Revision history for this message
forstera (arnaud-forster-deactivatedaccount) wrote :

Hello,

I'm not a pro of xml, but how can I translate a term included in the xml file like this ? are all the terms stored in the base ?

<separator string="Valeurs dans la monnaie de la société" colspan="4"/>

Thanks

Revision history for this message
Ravindra Mekhiya(OpenERP) (rme-openerp) wrote :

Hi,

I agree Christophe, but what if someone is adding an accented string from client(via admin menus)?

It would be better if we provide a cover for this error not to occur.

Let us know if this patch is breaking anything.

Meanwhile,I am investigating more.

Thanks.

Revision history for this message
Borja López Soilán (NeoPolus) (borjals) wrote :

forstera Christophe is saying that you should write your strings in English and then provide a translation to your language.

Anyway I'm with RME: we need to support accented characters anyway, just think about final users editing the view from the client, or about developers wanting to create a quick prototype...

Revision history for this message
Christophe CHAUVET (christophe-chauvet) wrote :

I think this behaviour mustn't be corrected in 5.0 (because may introduce a regression)

But why not for 6.0

Regards,

Revision history for this message
Nhomar - Vauxoo (nhomar) wrote : Re: [Bug 613721] Re: accented letters are not accepted anymore in 5.0.12

The patch works fine,,,

The regression was when the server, not now with the patch, at moment it
doesn't allow anymore accents... I think is a bug, and bug should be
corrected in both 5.0 and ported to 6.0....

Regards

Revision history for this message
Borja López Soilán (NeoPolus) (borjals) wrote : Re: accented letters are not accepted anymore in 5.0.12

Christophe: The thing is, that this used to work on 5.0, so some people may have used such 'accented strings' on the views already (I would say it might be common bad-practice in Spain...), OpenERP would suddenly break for those if we don't fix the regression.

Revision history for this message
Christophe CHAUVET (christophe-chauvet) wrote :

Sorry but view with accent have never works in 5.0, it's not a regression

It's a new feature for me.

Regards,

Revision history for this message
Ravindra Mekhiya(OpenERP) (rme-openerp) wrote :

Hi Guys,

I feel like agreeing to both the sides, but not without proper reason.

We can fix it on 6.0 undoubtedly.

As far as 5.0 is concerned, would you please let me know where will the patch introduce regression?
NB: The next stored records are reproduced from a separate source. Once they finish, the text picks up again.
(** Changing one current entry object, with the counters and the tables of
    fetched entries and queued documents kept up to date. *)
Lemma inv_change D c c' h o e e' :
  inv_at D c -> D = None \/ D = Some h ->
  dict_get h (entries c) = Some o -> heap c !! o = Some e ->
  same_tables c c' -> heap c' = <[o := e']> (heap c) ->
  info_hash e' = h -> entry_wf e' -> current_wf e' ->
  dict_wf (fetched c') ->
  (forall h', dict_get h' (fetched c') =
     if decide (h' = h) then (if has_metadata e' then Some o else None) else dict_get h' (fetched c)) ->
  dict_wf (index_documents c') ->
  (forall h' o', dict_get h' (index_documents c') = Some o' ->
     dict_get h' (index_documents c) = Some o' /\ (o' = o -> has_metadata e' = true)) ->
  (forall s, state_counts c' s = state_counts c s - b2n (is_state s e) + b2n (is_state s e'))%Z ->
  (lookups_in_progress c' =
     lookups_in_progress c - b2n (lookup_in_progress e) + b2n (lookup_in_progress e'))%Z ->
  (known_done c' = known_done c - b2n (known_from_database e) + b2n (known_from_database e'))%Z ->
  inv_at (Some h) c'.
Proof using.
  intros Hc HD Hg He (Hnext & Hent & Hfa & Hnl & Hnc & Hic & Hor & Hmp & Hdr) Hheap Hh Hwf Hcur
    Hfwf Hf Hdwf Hd Hcounts Hlook Hknown.
  pose proof (fun h' => current_inj D c h h' o Hc Hg) as Hinj.
  destruct (inv_tables _ _ Hc) as (W1 & W2 & W3 & W4 & W5 & W6 & W7).
  pose proof (fun P => total_change P c c' h o e e' W1 Hg Hinj He Hheap Hent) as Htot.
  pose proof (fun P h' => selected_ne P c c' h h' o e' Hent Hheap Hinj) as Hsel.
  split.
  - unfold tables_wf. rewrite Hent, Hfa, Hnl, Hnc, Hic. done.
  - intros h' o' Hg'. rewrite Hent in Hg'. rewrite Hheap.
    destruct (decide (o = o')) as [<-|Hne].
    + rewrite lookup_insert_eq. exists e'. split; [done|]. rewrite (Hinj _ Hg'). done.
    + rewrite lookup_insert_ne by done. by apply (inv_current _ _ Hc).
  - intros o' e0. rewrite Hheap, Hnext. destruct (decide (o = o')) as [<-|Hne].
    + rewrite lookup_insert_eq. intros [= <-]. split; [|done]. by apply (inv_heap _ _ Hc o e).
    + rewrite lookup_insert_ne by done. apply (inv_heap _ _ Hc).
  - intros h' Hh'. assert (h' <> h) as Hne by congruence.
    unfold derived_ok. rewrite Hfa, Hnl, Hnc, !Hsel by done. apply (inv_derived _ _ Hc).
    destruct HD as [->| ->]; congruence.
  - intros h' o'. rewrite Hfa, Hnl, Hnc, Hent. apply (inv_sub _ _ Hc).
  - intros h'. rewrite Hf. destruct (decide (h' = h)) as [->|Hne].
    + unfold selected. by rewrite Hent, Hg, Hheap, lookup_insert_eq.
    + rewrite Hsel by done. apply (inv_fetched _ _ Hc).
  - intros s. by rewrite Hcounts, Htot, (inv_counts _ _ Hc).
  - by rewrite Hlook, Htot, (inv_lookups _ _ Hc).
  - by rewrite Hknown, Htot, (inv_known _ _ Hc).
  - intros h' o' Hg'. destruct (Hd h' o' Hg') as [Hg0 Hm].
    destruct (inv_documents _ _ Hc h' o' Hg0) as (e0 & He0 & Hh0 & Hm0). rewrite Hheap.
    destruct (decide (o = o')) as [<-|Hne].
    + rewrite lookup_insert_eq. exists e'. split; [done|]. split; [|by apply Hm].
      rewrite He in He0. injection He0 as <-. rewrite Hh, <-Hh0.
      by destruct (current_hash _ _ _ _ _ Hc Hg He) as [-> _].
    + rewrite lookup_insert_ne by done. eauto.
  - intros h' o'. rewrite Hic, Hent. apply (inv_counters _ _ Hc).
  - intros o' Ho'. rewrite Hor in Ho'. destruct (inv_orphans _ _ Hc o' Ho') as (e0 & He0 & Hm & Hn).
    rewrite Hent, Hheap. destruct (decide (o = o')) as [<-|Hne].
    + exfalso. rewrite He in He0. injection He0 as <-.
      destruct (current_hash _ _ _ _ _ Hc Hg He) as [Heq _]. apply Hn. by rewrite Heq.
    + rewrite lookup_insert_ne by done. eauto.
  - rewrite Hor, Hmp. destruct (inv_bounds _ _ Hc) as (? & ? & ?). lia.
Qed.

(** ** Repairing the derived tables of one hash *)

Lemma table_get_put b h o (t : table) h' :
  dict_get h' (put b h o t) = if decide (h' = h) then (if b then Some o else None) else dict_get h' t.
Proof using. unfold put. destruct b; [apply dict_get_set|apply dict_get_del]. Qed.

Lemma dict_get_put_default b h o (t : table) h' :
  (forall o', dict_get h t = Some o' -> o' = o) ->
  dict_get h' (put_default b h o t) =
    if decide (h' = h) then (if b then Some o else None) else dict_get h' t.
Proof using.
  intros Ho. unfold put_default. destruct b; [|apply dict_get_del].
  rewrite dict_get_setdefault. case_decide; [subst|done].
  destruct (dict_get h t) eqn:Hg; [|done]. simpl. f_equal. by apply Ho.
Qed.

Lemma put_wf b h o (t : table) : dict_wf t -> dict_wf (put b h o t).
Proof using. destruct b; [apply dict_set_wf|apply dict_del_wf]. Qed.
Lemma put_default_wf b h o (t : table) : dict_wf t -> dict_wf (put_default b h o t).
Proof using. destruct b; [apply dict_setdefault_wf|apply dict_del_wf]. Qed.

(** [c'] is [c] with other derived tables. *)
Definition reindexed (c c' : catalog) : Prop :=
  exists t1 t2 t3, c' = set_needs_lookup t3 (set_fetchable t2 (set_needs_check t1 c)).

Lemma wp_index_entry c h o e (Q : unit -> catalog -> Prop) :
  inv_at (Some h) c -> dict_get h (entries c) = Some o -> heap c !! o = Some e ->
  (forall c', reindexed c c' -> inv c' -> Q tt c') ->
  wp (index_entry_locked lim o) Q c.
Proof using.
  intros Hc Hg He HQ. destruct (current_hash _ _ _ _ _ Hc Hg He) as [Hh _].
  set (t1 := put_default (is_unchecked e) h o (needs_check c)).
  set (t2 := put (is_fetchable e) h o (fetchable c)).
  set (t3 := put_default (is_lookup_candidate lim e) h o (needs_lookup c)).
  assert (forall h', dict_get h' t1 = if decide (h' = h) then (if is_unchecked e then Some o else None)
                               else dict_get h' (needs_check c)) as H1.
  { intros h'. apply dict_get_put_default. intros o' Ho'.
    assert (dict_get h (entries c) = Some o') by (apply (inv_sub _ _ Hc); auto). congruence. }
  assert (forall h', dict_get h' t2 = if decide (h' = h) then (if is_fetchable e then Some o else None)
                               else dict_get h' (fetchable c)) as H2 by (intros; apply table_get_put).
  assert (forall h', dict_get h' t3 = if decide (h' = h) then (if is_lookup_candidate lim e then Some o else None)
                               else dict_get h' (needs_lookup c)) as H3.
  { intros h'. apply dict_get_put_default. intros o' Ho'.
    assert (dict_get h (entries c) = Some o') by (apply (inv_sub _ _ Hc); auto). congruence. }
  unfold index_entry_locked. apply wp_bind, (wp_lookup_entry _ e); [done|]. rewrite Hh.
  do 3 apply wp_bind, wp_update. apply wp_bind, wp_gets, wp_assert.
  { cbn. fold t1. fold t2. unfold dict_has. rewrite H2, decide_True by done.
    by destruct (is_fetchable e). }
  change (Q tt (set_needs_lookup t3 (set_fetchable t2 (set_needs_check t1 c)))).
  apply HQ; [by exists t1, t2, t3|].
  destruct (inv_tables _ _ Hc) as (W1 & W2 & W3 & W4 & W5 & W6 & W7).
  destruct Hc. split; try done; simpl.
  - repeat split; try done; [by apply put_wf|by apply put_default_wf..].
  - intros h' _. unfold derived_ok. simpl. rewrite H1, H2, H3. case_decide as Hd.
    + subst h'. unfold selected. simpl. by rewrite Hg, He.
    + apply (inv_derived0 h'). congruence.
  - intros h' o'. rewrite H1, H2, H3. case_decide as Hd; [subst h'|by apply inv_sub0].
    destruct (is_fetchable e), (is_lookup_candidate lim e), (is_unchecked e);
      intros [?|[?|?]]; congruence.
Qed.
We are bound to fix that too, true?

If so, won't it introduce regressions on 6.0 too? We would like to fix that even.

Aim will be to fix the ugly tracebacks,not letting the system confuse user why he got some error or trapped in a bug.

However, suggestions are warmly invited.

Thanks for your interest.

Revision history for this message
Borja López Soilán (NeoPolus) (borjals) wrote :

Christophe, I just checked on 5.0.10 and it works, so it is a regression on 5.0.11 or 5.0.12: I edited the res.partner.form view and changed the title of the "General" page to "Génêràl", then I went to the partners and opened one partner in form view: it displayed the expected "Génêràl" on both GTK and Koo clients.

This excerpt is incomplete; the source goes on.